DESCRIPTION OF THE TASK: After counting the lines below that hold the word "kernel", reply with the count and nothing else.

□ □ □ □

Lemma connect_holds port io :
  cn_socket io = kInvalid \/ 0 <= cn_socket io ->
  held (connect_loopback port io).2 =
    match (connect_loopback port io).1 with Ok h => [h] | Err _ => [] end.
Proof.
  intros Hfd. unfold connect_loopback. cbn [initialize negb]. cbv zeta.
  destruct (Z.eqb_spec (cn_socket io) kInvalid) as [->|Hne]; [done|].
  assert (H0 : 0 <= cn_socket io) by tauto. unfold close_handle, invalid_handle.
  unfold kInvalid in Hne. destruct (Z.eqb_spec (cn_socket io) (-1)) as [|_]; [done|].
  destruct (negb (cn_close io =? 0)).
  all: destruct (negb (cn_pton io =? 1)); [descriptors (cn_socket io)|].
  all: destruct (negb (cn_connect io =? 0)); descriptors (cn_socket io).
Qed.

Lemma accept_holds listener accepted errno :
  accepted = kInvalid \/ 0 <= accepted ->
  held (accept_one listener accepted errno).2 =
    match (accept_one listener accepted errno).1 with Ok h => [h] | Err _ => [] end.
Proof.
  intros Hfd. unfold accept_one. destruct (Z.eqb_spec accepted kInvalid) as [->|Hne]; [done|].
  assert (H0 : 0 <= accepted) by tauto. descriptors accepted.
Qed.

(** ** The loop sends the buffer *)

(** A kernel takes no more than it is asked. *)
Definition modest (kernel : nat -> Z -> SendAnswer) : Prop :=
  forall offset request n, kernel offset request = Send_took n -> n <= request.

Lemma request_bounds chunk :
  0 < chunk -> 0 < (if kMaxRequest <? chunk then kMaxRequest else chunk) <= Z.min kMaxRequest chunk.
Proof. intros H. destruct (Z.ltb_spec kMaxRequest chunk); unfold kMaxRequest in *; lia. Qed.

□ □ □ □

SOLUTION: 3